• DATASET CONTENT
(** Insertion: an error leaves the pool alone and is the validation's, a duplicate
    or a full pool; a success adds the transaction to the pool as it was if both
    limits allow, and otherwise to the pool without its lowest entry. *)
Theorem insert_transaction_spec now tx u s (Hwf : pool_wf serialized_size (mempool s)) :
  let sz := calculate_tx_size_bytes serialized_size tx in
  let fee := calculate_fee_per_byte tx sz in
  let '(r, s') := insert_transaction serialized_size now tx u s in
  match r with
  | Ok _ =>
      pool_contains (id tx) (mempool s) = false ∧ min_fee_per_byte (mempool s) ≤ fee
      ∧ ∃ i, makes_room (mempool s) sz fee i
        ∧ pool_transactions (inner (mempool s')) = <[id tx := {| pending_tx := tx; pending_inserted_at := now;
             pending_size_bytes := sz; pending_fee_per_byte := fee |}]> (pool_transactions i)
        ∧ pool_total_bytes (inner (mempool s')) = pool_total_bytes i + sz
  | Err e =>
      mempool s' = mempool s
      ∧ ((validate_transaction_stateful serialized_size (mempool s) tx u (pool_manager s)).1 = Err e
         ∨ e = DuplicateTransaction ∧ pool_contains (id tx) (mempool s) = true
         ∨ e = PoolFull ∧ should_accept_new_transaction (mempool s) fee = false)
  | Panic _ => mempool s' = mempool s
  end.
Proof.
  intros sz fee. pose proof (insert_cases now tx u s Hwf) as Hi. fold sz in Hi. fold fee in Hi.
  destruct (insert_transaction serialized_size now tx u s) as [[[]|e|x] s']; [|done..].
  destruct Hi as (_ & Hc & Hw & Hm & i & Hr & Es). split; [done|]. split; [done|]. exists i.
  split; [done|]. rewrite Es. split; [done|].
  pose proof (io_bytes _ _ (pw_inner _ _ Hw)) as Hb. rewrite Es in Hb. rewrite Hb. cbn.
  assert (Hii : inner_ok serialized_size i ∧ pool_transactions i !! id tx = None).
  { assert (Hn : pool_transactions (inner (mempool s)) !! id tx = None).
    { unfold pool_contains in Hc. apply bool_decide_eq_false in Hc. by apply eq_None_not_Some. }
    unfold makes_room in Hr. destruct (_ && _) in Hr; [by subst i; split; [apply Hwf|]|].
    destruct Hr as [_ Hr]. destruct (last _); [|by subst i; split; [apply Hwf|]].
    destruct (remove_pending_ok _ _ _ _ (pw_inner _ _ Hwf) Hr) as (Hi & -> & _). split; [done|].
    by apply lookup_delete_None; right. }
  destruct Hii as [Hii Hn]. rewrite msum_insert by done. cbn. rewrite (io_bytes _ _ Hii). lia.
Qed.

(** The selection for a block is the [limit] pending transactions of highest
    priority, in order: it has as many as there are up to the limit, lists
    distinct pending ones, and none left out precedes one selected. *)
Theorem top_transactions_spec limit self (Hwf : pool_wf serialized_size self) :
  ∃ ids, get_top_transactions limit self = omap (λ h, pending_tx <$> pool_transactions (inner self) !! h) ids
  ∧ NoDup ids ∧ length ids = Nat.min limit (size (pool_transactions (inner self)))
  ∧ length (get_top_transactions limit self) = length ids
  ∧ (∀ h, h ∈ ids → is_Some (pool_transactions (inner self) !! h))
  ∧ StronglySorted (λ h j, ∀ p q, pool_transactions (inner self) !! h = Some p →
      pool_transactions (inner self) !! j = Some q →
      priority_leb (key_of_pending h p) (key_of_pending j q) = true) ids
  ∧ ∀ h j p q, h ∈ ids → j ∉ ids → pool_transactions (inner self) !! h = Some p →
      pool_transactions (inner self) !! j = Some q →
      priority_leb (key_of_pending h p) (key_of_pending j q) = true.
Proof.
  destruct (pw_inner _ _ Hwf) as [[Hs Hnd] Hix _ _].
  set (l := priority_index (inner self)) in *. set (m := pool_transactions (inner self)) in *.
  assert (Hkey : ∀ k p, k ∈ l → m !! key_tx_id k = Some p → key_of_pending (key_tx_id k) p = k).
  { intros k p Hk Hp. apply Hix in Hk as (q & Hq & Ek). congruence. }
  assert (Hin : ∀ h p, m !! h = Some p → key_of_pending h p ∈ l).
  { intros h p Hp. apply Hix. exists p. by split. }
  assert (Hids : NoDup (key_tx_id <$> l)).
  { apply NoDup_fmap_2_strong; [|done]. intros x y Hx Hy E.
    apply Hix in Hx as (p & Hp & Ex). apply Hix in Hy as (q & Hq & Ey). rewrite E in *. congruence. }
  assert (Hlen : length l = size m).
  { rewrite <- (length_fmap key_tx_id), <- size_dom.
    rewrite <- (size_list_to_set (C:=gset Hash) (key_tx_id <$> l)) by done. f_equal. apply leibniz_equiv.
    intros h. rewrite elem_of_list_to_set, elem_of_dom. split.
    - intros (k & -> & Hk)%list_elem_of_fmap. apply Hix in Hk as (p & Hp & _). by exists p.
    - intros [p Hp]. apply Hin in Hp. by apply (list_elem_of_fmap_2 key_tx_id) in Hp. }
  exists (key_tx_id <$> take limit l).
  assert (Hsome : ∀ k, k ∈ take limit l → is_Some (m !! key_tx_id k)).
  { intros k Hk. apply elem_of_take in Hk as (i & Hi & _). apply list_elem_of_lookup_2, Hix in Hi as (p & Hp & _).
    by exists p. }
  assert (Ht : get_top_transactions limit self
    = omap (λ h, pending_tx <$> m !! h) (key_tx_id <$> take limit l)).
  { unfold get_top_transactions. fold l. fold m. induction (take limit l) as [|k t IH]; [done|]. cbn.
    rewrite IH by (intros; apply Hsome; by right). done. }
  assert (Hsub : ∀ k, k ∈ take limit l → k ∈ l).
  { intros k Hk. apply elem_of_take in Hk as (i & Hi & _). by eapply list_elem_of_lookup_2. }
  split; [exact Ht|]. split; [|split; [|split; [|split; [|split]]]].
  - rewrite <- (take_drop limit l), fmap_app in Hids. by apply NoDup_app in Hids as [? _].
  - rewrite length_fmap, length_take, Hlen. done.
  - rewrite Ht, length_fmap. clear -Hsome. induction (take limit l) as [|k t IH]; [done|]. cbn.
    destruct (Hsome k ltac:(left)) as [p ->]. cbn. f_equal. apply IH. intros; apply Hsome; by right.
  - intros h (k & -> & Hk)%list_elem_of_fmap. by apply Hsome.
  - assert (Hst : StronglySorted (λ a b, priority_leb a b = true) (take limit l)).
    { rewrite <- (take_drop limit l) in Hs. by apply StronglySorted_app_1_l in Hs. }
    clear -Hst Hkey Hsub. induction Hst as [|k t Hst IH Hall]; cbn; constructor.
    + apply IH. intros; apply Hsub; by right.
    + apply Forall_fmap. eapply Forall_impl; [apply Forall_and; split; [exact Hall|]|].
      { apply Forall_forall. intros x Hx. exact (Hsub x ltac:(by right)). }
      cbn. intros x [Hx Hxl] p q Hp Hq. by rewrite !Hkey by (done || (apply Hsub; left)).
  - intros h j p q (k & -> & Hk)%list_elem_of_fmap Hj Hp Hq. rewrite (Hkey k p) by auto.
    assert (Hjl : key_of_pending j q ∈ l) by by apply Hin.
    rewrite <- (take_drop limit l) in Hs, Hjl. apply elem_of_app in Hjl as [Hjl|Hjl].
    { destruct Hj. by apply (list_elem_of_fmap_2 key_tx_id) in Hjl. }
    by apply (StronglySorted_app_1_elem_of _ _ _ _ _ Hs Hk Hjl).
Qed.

• BRIEF
Each entry needs to be transcribed exactly.

• TASK ANSWER
(** Insertion: an error leaves the pool alone and is the validation's, a duplicate
    or a full pool; a success adds the transaction to the pool as it was if both
    limits allow, and otherwise to the pool without its lowest entry. *)
Theorem insert_transaction_spec now tx u s (Hwf : pool_wf serialized_size (mempool s)) :
  let sz := calculate_tx_size_bytes serialized_size tx in
  let fee := calculate_fee_per_byte tx sz in
  let '(r, s') := insert_transaction serialized_size now tx u s in
  match r with
  | Ok _ =>
      pool_contains (id tx) (mempool s) = false ∧ min_fee_per_byte (mempool s) ≤ fee
      ∧ ∃ i, makes_room (mempool s) sz fee i
        ∧ pool_transactions (inner (mempool s')) = <[id tx := {| pending_tx := tx; pending_inserted_at := now;
             pending_size_bytes := sz; pending_fee_per_byte := fee |}]> (pool_transactions i)
        ∧ pool_total_bytes (inner (mempool s')) = pool_total_bytes i + sz
  | Err e =>
      mempool s' = mempool s
      ∧ ((validate_transaction_stateful serialized_size (mempool s) tx u (pool_manager s)).1 = Err e
         ∨ e = DuplicateTransaction ∧ pool_contains (id tx) (mempool s) = true
         ∨ e = PoolFull ∧ should_accept_new_transaction (mempool s) fee = false)
  | Panic _ => mempool s' = mempool s
  end.
Proof.
  intros sz fee. pose proof (insert_cases now tx u s Hwf) as Hi. fold sz in Hi. fold fee in Hi.
  destruct (insert_transaction serialized_size now tx u s) as [[[]|e|x] s']; [|done..].
  destruct Hi as (_ & Hc & Hw & Hm & i & Hr & Es). split; [done|]. split; [done|]. exists i.
  split; [done|]. rewrite Es. split; [done|].
  pose proof (io_bytes _ _ (pw_inner _ _ Hw)) as Hb. rewrite Es in Hb. rewrite Hb. cbn.
  assert (Hii : inner_ok serialized_size i ∧ pool_transactions i !! id tx = None).
  { assert (Hn : pool_transactions (inner (mempool s)) !! id tx = None).
    { unfold pool_contains in Hc. apply bool_decide_eq_false in Hc. by apply eq_None_not_Some. }
    unfold makes_room in Hr. destruct (_ && _) in Hr; [by subst i; split; [apply Hwf|]|].
    destruct Hr as [_ Hr]. destruct (last _); [|by subst i; split; [apply Hwf|]].
    destruct (remove_pending_ok _ _ _ _ (pw_inner _ _ Hwf) Hr) as (Hi & -> & _). split; [done|].
    by apply lookup_delete_None; right. }
  destruct Hii as [Hii Hn]. rewrite msum_insert by done. cbn. rewrite (io_bytes _ _ Hii). lia.
Qed.

(** The selection for a block is the [limit] pending transactions of highest
    priority, in order: it has as many as there are up to the limit, lists
    distinct pending ones, and none left out precedes one selected. *)
Theorem top_transactions_spec limit self (Hwf : pool_wf serialized_size self) :
  ∃ ids, get_top_transactions limit self = omap (λ h, pending_tx <$> pool_transactions (inner self) !! h) ids
  ∧ NoDup ids ∧ length ids = Nat.min limit (size (pool_transactions (inner self)))
  ∧ length (get_top_transactions limit self) = length ids
  ∧ (∀ h, h ∈ ids → is_Some (pool_transactions (inner self) !! h))
  ∧ StronglySorted (λ h j, ∀ p q, pool_transactions (inner self) !! h = Some p →
      pool_transactions (inner self) !! j = Some q →
      priority_leb (key_of_pending h p) (key_of_pending j q) = true) ids
  ∧ ∀ h j p q, h ∈ ids → j ∉ ids → pool_transactions (inner self) !! h = Some p →
      pool_transactions (inner self) !! j = Some q →
      priority_leb (key_of_pending h p) (key_of_pending j q) = true.
Proof.
  destruct (pw_inner _ _ Hwf) as [[Hs Hnd] Hix _ _].
  set (l := priority_index (inner self)) in *. set (m := pool_transactions (inner self)) in *.
  assert (Hkey : ∀ k p, k ∈ l → m !! key_tx_id k = Some p → key_of_pending (key_tx_id k) p = k).
  { intros k p Hk Hp. apply Hix in Hk as (q & Hq & Ek). congruence. }
  assert (Hin : ∀ h p, m !! h = Some p → key_of_pending h p ∈ l).
  { intros h p Hp. apply Hix. exists p. by split. }
  assert (Hids : NoDup (key_tx_id <$> l)).
  { apply NoDup_fmap_2_strong; [|done]. intros x y Hx Hy E.
    apply Hix in Hx as (p & Hp & Ex). apply Hix in Hy as (q & Hq & Ey). rewrite E in *. congruence. }
  assert (Hlen : length l = size m).
  { rewrite <- (length_fmap key_tx_id), <- size_dom.
    rewrite <- (size_list_to_set (C:=gset Hash) (key_tx_id <$> l)) by done. f_equal. apply leibniz_equiv.
    intros h. rewrite elem_of_list_to_set, elem_of_dom. split.
    - intros (k & -> & Hk)%list_elem_of_fmap. apply Hix in Hk as (p & Hp & _). by exists p.
    - intros [p Hp]. apply Hin in Hp. by apply (list_elem_of_fmap_2 key_tx_id) in Hp. }
  exists (key_tx_id <$> take limit l).
  assert (Hsome : ∀ k, k ∈ take limit l → is_Some (m !! key_tx_id k)).
  { intros k Hk. apply elem_of_take in Hk as (i & Hi & _). apply list_elem_of_lookup_2, Hix in Hi as (p & Hp & _).
    by exists p. }
  assert (Ht : get_top_transactions limit self
    = omap (λ h, pending_tx <$> m !! h) (key_tx_id <$> take limit l)).
  { unfold get_top_transactions. fold l. fold m. induction (take limit l) as [|k t IH]; [done|]. cbn.
    rewrite IH by (intros; apply Hsome; by right). done. }
  assert (Hsub : ∀ k, k ∈ take limit l → k ∈ l).
  { intros k Hk. apply elem_of_take in Hk as (i & Hi & _). by eapply list_elem_of_lookup_2. }
  split; [exact Ht|]. split; [|split; [|split; [|split; [|split]]]].
  - rewrite <- (take_drop limit l), fmap_app in Hids. by apply NoDup_app in Hids as [? _].
  - rewrite length_fmap, length_take, Hlen. done.
  - rewrite Ht, length_fmap. clear -Hsome. induction (take limit l) as [|k t IH]; [done|]. cbn.
    destruct (Hsome k ltac:(left)) as [p ->]. cbn. f_equal. apply IH. intros; apply Hsome; by right.
  - intros h (k & -> & Hk)%list_elem_of_fmap. by apply Hsome.
  - assert (Hst : StronglySorted (λ a b, priority_leb a b = true) (take limit l)).
    { rewrite <- (take_drop limit l) in Hs. by apply StronglySorted_app_1_l in Hs. }
    clear -Hst Hkey Hsub. induction Hst as [|k t Hst IH Hall]; cbn; constructor.
    + apply IH. intros; apply Hsub; by right.
    + apply Forall_fmap. eapply Forall_impl; [apply Forall_and; split; [exact Hall|]|].
      { apply Forall_forall. intros x Hx. exact (Hsub x ltac:(by right)). }
      cbn. intros x [Hx Hxl] p q Hp Hq. by rewrite !Hkey by (done || (apply Hsub; left)).
  - intros h j p q (k & -> & Hk)%list_elem_of_fmap Hj Hp Hq. rewrite (Hkey k p) by auto.
    assert (Hjl : key_of_pending j q ∈ l) by by apply Hin.
    rewrite <- (take_drop limit l) in Hs, Hjl. apply elem_of_app in Hjl as [Hjl|Hjl].
    { destruct Hj. by apply (list_elem_of_fmap_2 key_tx_id) in Hjl. }
    by apply (StronglySorted_app_1_elem_of _ _ _ _ _ Hs Hk Hjl).
Qed.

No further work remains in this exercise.